(MATERIAL SHOWN)

(** The xp and level achievements a profile holds are backed by its xp and
    level. *)
Definition metrics_backed (u : User.t) : Prop :=
  (In "xp-100" (User.achievements u) -> 100 <= User.xp u)
  /\ (In "xp-500" (User.achievements u) -> 500 <= User.xp u)
  /\ (In "xp-1000" (User.achievements u) -> 1000 <= User.xp u)
  /\ (In "level-5" (User.achievements u) -> 5 <= User.level u)
  /\ (In "level-10" (User.achievements u) -> 10 <= User.level u).

(** ** Further handlers *)

(** [GET /lessons/{language}/{lesson_id}]. *)
Definition get_lesson_detail (SAMPLE_LESSONS : string -> option (list Lesson.t))
    (language lesson_id : string) (user : User.t) : M Lesson.t :=
  let lessons := lessons_of SAMPLE_LESSONS language in
  match lesson_by_id lessons lesson_id with
  | None => raise (HTTPException 404 "Lesson not found")
  | Some lesson => ret lesson
  end.

(** The response model of [get_languages] (without the [flag] glyph). *)
Module LanguageInfo.
Record t := mk {
  code : string;
  name : string;
  lessons_count : Z;
  progress : Z
}.
End LanguageInfo.

(** The filter [{'user_id': uid, 'language': code, 'completed': True}]. *)
Definition completed_in (uid code : string) (p : Progress.t) : bool :=
  String.eqb (Progress.user_id p) uid
  && String.eqb (Progress.language p) code
  && Bool.eqb (Progress.completed p) true.

(** [int((len(progress_docs) / max(len(lessons), 1)) * 100) if lessons
    else 0]. *)
Definition progress_pct (n_docs n_lessons : Z) : M Z :=
  if n_lessons =? 0 then ret 0
  else
    q <- true_div n_docs (Z.max n_lessons 1) ;;
    ret (int_of_float (PrimFloat.mul q (float_of_int 100))).

(** [for lang in LANGUAGES], entered with the entries built so far. *)
Fixpoint get_languages_loop (SAMPLE_LESSONS : string -> option (list Lesson.t))
    (user : User.t) (langs : list Language.t) (result : list LanguageInfo.t)
    : M (list LanguageInfo.t) :=
  match langs with
  | [] => ret result
  | lang :: rest =>
      let lessons := lessons_of SAMPLE_LESSONS (Language.code lang) in
      progress_docs <-
        lesson_progress_find
          (completed_in (User.id user) (Language.code lang)) 100 ;;
      pct <-
        progress_pct (Z.of_nat (length progress_docs))
          (Z.of_nat (length lessons)) ;;
      get_languages_loop SAMPLE_LESSONS user rest
        (result
         ++ [LanguageInfo.mk (Language.code lang) (Language.name lang)
               (Z.of_nat (length lessons)) pct])%list
  end.

(** [GET /languages]. *)
Definition get_languages (SAMPLE_LESSONS : string -> option (list Lesson.t))
    (user : User.t) : M (list LanguageInfo.t) :=
  get_languages_loop SAMPLE_LESSONS user LANGUAGES [].

(** The number of lessons of a language that a user has completed. *)
Definition completed_lessons (uid code : string) (db : DB.t) : Z :=
  Z.of_nat (length (filter (completed_in uid code) (DB.lesson_progress db))).

(** An entry of the leaderboard. *)
Module LeaderboardEntry.
Record t := mk {
  rank : Z;
  user_id : string;
  name : string;
  xp : Z;
  level : Z;
  streak : Z
}.
End LeaderboardEntry.

(** [sort('xp', -1)]: profiles by decreasing xp; profiles of equal xp keep
    their natural order (the store leaves the order of ties open). *)
Fixpoint insert_by_xp (u : User.t) (sorted : list User.t) : list User.t :=
  match sorted with
  | [] => [u]
  | v :: rest =>
      if User.xp v <=? User.xp u then u :: v :: rest
      else v :: insert_by_xp u rest
  end.

Definition sort_by_xp (us : list User.t) : list User.t :=
  fold_right insert_by_xp [] us.

(** [for i, u in enumerate(users)], entered at index [i]. *)
Fixpoint leaderboard_entries (i : Z) (users : list User.t)
    : list LeaderboardEntry.t :=
  match users with
  | [] => []
  | u :: rest =>
      LeaderboardEntry.mk (i + 1) (User.id u) (User.name u) (User.xp u)
        (User.level u) (User.streak u)
      :: leaderboard_entries (i + 1) rest
  end.

(** [GET /leaderboard]: [find().sort('xp', -1).limit(50).to_list(50)]. *)
Definition get_leaderboard (user : User.t) : M (list LeaderboardEntry.t) :=
  fun db =>
    let users := firstn 50 (firstn 50 (sort_by_xp (DB.users db))) in
    (Return (leaderboard_entries 0 users), db).

(** ** The catalog generator *)

(** [dict.get(key, default)] on an optional entry. *)
Definition get_default {A} (entry : option A) (default : A) : A :=
  match entry with Some a => a | None => default end.

(** An entry of [common_phrases]; a missing key is [None].  The [family]
    and [travel] dicts have their own keys. *)
Module Family.
Record t := mk {
  father : option string;
  mother : option string;
  brother : option string;
  sister : option string
}.
Definition empty : t := mk None None None None.
End Family.

Module Travel.
Record t := mk {
  airport : option string;
  hotel : option string;
  ticket : option string;
  map : option string
}.
Definition empty : t := mk None None None None.
End Travel.

Module Phrases.
Record t := mk {
  hello : option string;
  thank : option string;
  goodbye : option string;
  please : option string;
  numbers : option (list string);
  colors : option (list string);
  family : option Family.t;
  travel : option Travel.t
}.
Definition empty : t := mk None None None None None None None None.
End Phrases.

(** [f"{n}"] for a non-negative int. *)
Definition str_of_nat (n : nat) : string :=
  NilZero.string_of_uint (Nat.to_uint n).

Definition make_greetings_lesson (code name : string) (data : Phrases.t)
    (order : nat) : Lesson.t :=
  let hello := get_default (Phrases.hello data) ("hello_" ++ code) in
  let goodbye := get_default (Phrases.goodbye data) "goodbye" in
  let thank := get_default (Phrases.thank data) "thank you" in
  Lesson.mk (code ++ "-greetings-" ++ str_of_nat order) code "Greetings"
    ("Basic greetings in " ++ name) (Z.of_nat order) 15
    [ LessonContent.mk ("Listen and repeat: " ++ hello) hello;
      LessonContent.mk ("What does '" ++ hello ++ "' mean?") "Hello";
      LessonContent.mk ("How do you say 'Thank you' in " ++ name ++ "?") thank;
      LessonContent.mk ("How do you say 'Goodbye' in " ++ name ++ "?") goodbye ].

(** [nums[i]] raises [IndexError] past the end: [None]. *)
Definition make_numbers_lesson (code name : string) (data : Phrases.t)
    (order : nat) : option Lesson.t :=
  let nums :=
    get_default (Phrases.numbers data) ["one"; "two"; "three"; "four"; "five"] in
  match nth_error nums 0, nth_error nums 1, nth_error nums 2, nth_error nums 4
  with
  | Some n0, Some n1, Some n2, Some n4 =>
      Some
        (Lesson.mk (code ++ "-numbers-" ++ str_of_nat order) code "Numbers"
           ("Counting basics in " ++ name) (Z.of_nat order) 15
           [ LessonContent.mk
               ("Listen and repeat: " ++ n0 ++ ", " ++ n1 ++ ", " ++ n2)
               (String.concat " " (firstn 3 nums));
             LessonContent.mk ("What is '" ++ n2 ++ "' in English?") "Three";
             LessonContent.mk ("Write the number 5 in " ++ name) n4 ])
  | _, _, _, _ => None
  end.

Definition make_colors_lesson (code name : string) (data : Phrases.t)
    (order : nat) : option Lesson.t :=
  let cols :=
    get_default (Phrases.colors data) ["red"; "blue"; "green"; "yellow"] in
  match nth_error cols 0, nth_error cols 1, nth_error cols 2 with
  | Some c0, Some c1, Some c2 =>
      Some
        (Lesson.mk (code ++ "-colors-" ++ str_of_nat order) code "Colors"
           ("Common colors in " ++ name) (Z.of_nat order) 15
           [ LessonContent.mk ("Listen: " ++ c0 ++ " means " ++ c0) c0;
             LessonContent.mk ("Which color is '" ++ c1 ++ "'?") "Blue";
             LessonContent.mk ("Write 'Green' in " ++ name) c2 ])
  | _, _, _ => None
  end.

Definition make_phrases_lesson (code name : string) (data : Phrases.t)
    (order : nat) : Lesson.t :=
  Lesson.mk (code ++ "-phrases-" ++ str_of_nat order) code "Useful Phrases"
    ("Useful everyday phrases in " ++ name) (Z.of_nat order) 20
    [ LessonContent.mk "How would you politely ask for help?"
        "Can you help me?";
      LessonContent.mk ("Translate 'Please' into " ++ name)
        (get_default (Phrases.please data) "please");
      LessonContent.mk "Which phrase shows gratitude?" "Thank you" ].

Definition make_family_lesson (code name : string) (data : Phrases.t)
    (order : nat) : Lesson.t :=
  let family := get_default (Phrases.family data) Family.empty in
  Lesson.mk (code ++ "-family-" ++ str_of_nat order) code "Family Members"
    ("Learn family vocabulary in " ++ name) (Z.of_nat order) 20
    [ LessonContent.mk ("How do you say 'Mother' in " ++ name ++ "?")
        (get_default (Family.mother family) "mother");
      LessonContent.mk ("Write 'Father' in " ++ name)
        (get_default (Family.father family) "father");
      LessonContent.mk
        ("'" ++ get_default (Family.brother family) "brother" ++ "' means:")
        "Brother" ].

Definition make_travel_lesson (code name : string) (data : Phrases.t)
    (order : nat) : Lesson.t :=
  let travel := get_default (Phrases.travel data) Travel.empty in
  Lesson.mk (code ++ "-travel-" ++ str_of_nat order) code "Travel & Directions"
    ("Useful travel words in " ++ name) (Z.of_nat order) 25
    [ LessonContent.mk
        ("Where would you go to catch a flight in " ++ name ++ "?")
        (get_default (Travel.airport travel) "airport");
      LessonContent.mk ("How do you say 'Ticket' in " ++ name ++ "?")
        (get_default (Travel.ticket travel) "ticket");
      LessonContent.mk
        ("You need a '" ++ get_default (Travel.map travel) "map"
         ++ "' to find your way. What is it?")
        "Map" ].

(End MATERIAL SHOWN)

Whatever else the listing above holds, retype exactly only the lines from the one containing "lang) (Language.name lang)" to the one containing "[find().sort('xp', -1).limit(50).to_list(50)]. *)", both ends kept.

OUTPUT OF THE EXERCISE ->
         ++ [LanguageInfo.mk (Language.code lang) (Language.name lang)
               (Z.of_nat (length lessons)) pct])%list
  end.

(** [GET /languages]. *)
Definition get_languages (SAMPLE_LESSONS : string -> option (list Lesson.t))
    (user : User.t) : M (list LanguageInfo.t) :=
  get_languages_loop SAMPLE_LESSONS user LANGUAGES [].

(** The number of lessons of a language that a user has completed. *)
Definition completed_lessons (uid code : string) (db : DB.t) : Z :=
  Z.of_nat (length (filter (completed_in uid code) (DB.lesson_progress db))).

(** An entry of the leaderboard. *)
Module LeaderboardEntry.
Record t := mk {
  rank : Z;
  user_id : string;
  name : string;
  xp : Z;
  level : Z;
  streak : Z
}.
End LeaderboardEntry.

(** [sort('xp', -1)]: profiles by decreasing xp; profiles of equal xp keep
    their natural order (the store leaves the order of ties open). *)
Fixpoint insert_by_xp (u : User.t) (sorted : list User.t) : list User.t :=
  match sorted with
  | [] => [u]
  | v :: rest =>
      if User.xp v <=? User.xp u then u :: v :: rest
      else v :: insert_by_xp u rest
  end.

Definition sort_by_xp (us : list User.t) : list User.t :=
  fold_right insert_by_xp [] us.

(** [for i, u in enumerate(users)], entered at index [i]. *)
Fixpoint leaderboard_entries (i : Z) (users : list User.t)
    : list LeaderboardEntry.t :=
  match users with
  | [] => []
  | u :: rest =>
      LeaderboardEntry.mk (i + 1) (User.id u) (User.name u) (User.xp u)
        (User.level u) (User.streak u)
      :: leaderboard_entries (i + 1) rest
  end.

(** [GET /leaderboard]: [find().sort('xp', -1).limit(50).to_list(50)]. *)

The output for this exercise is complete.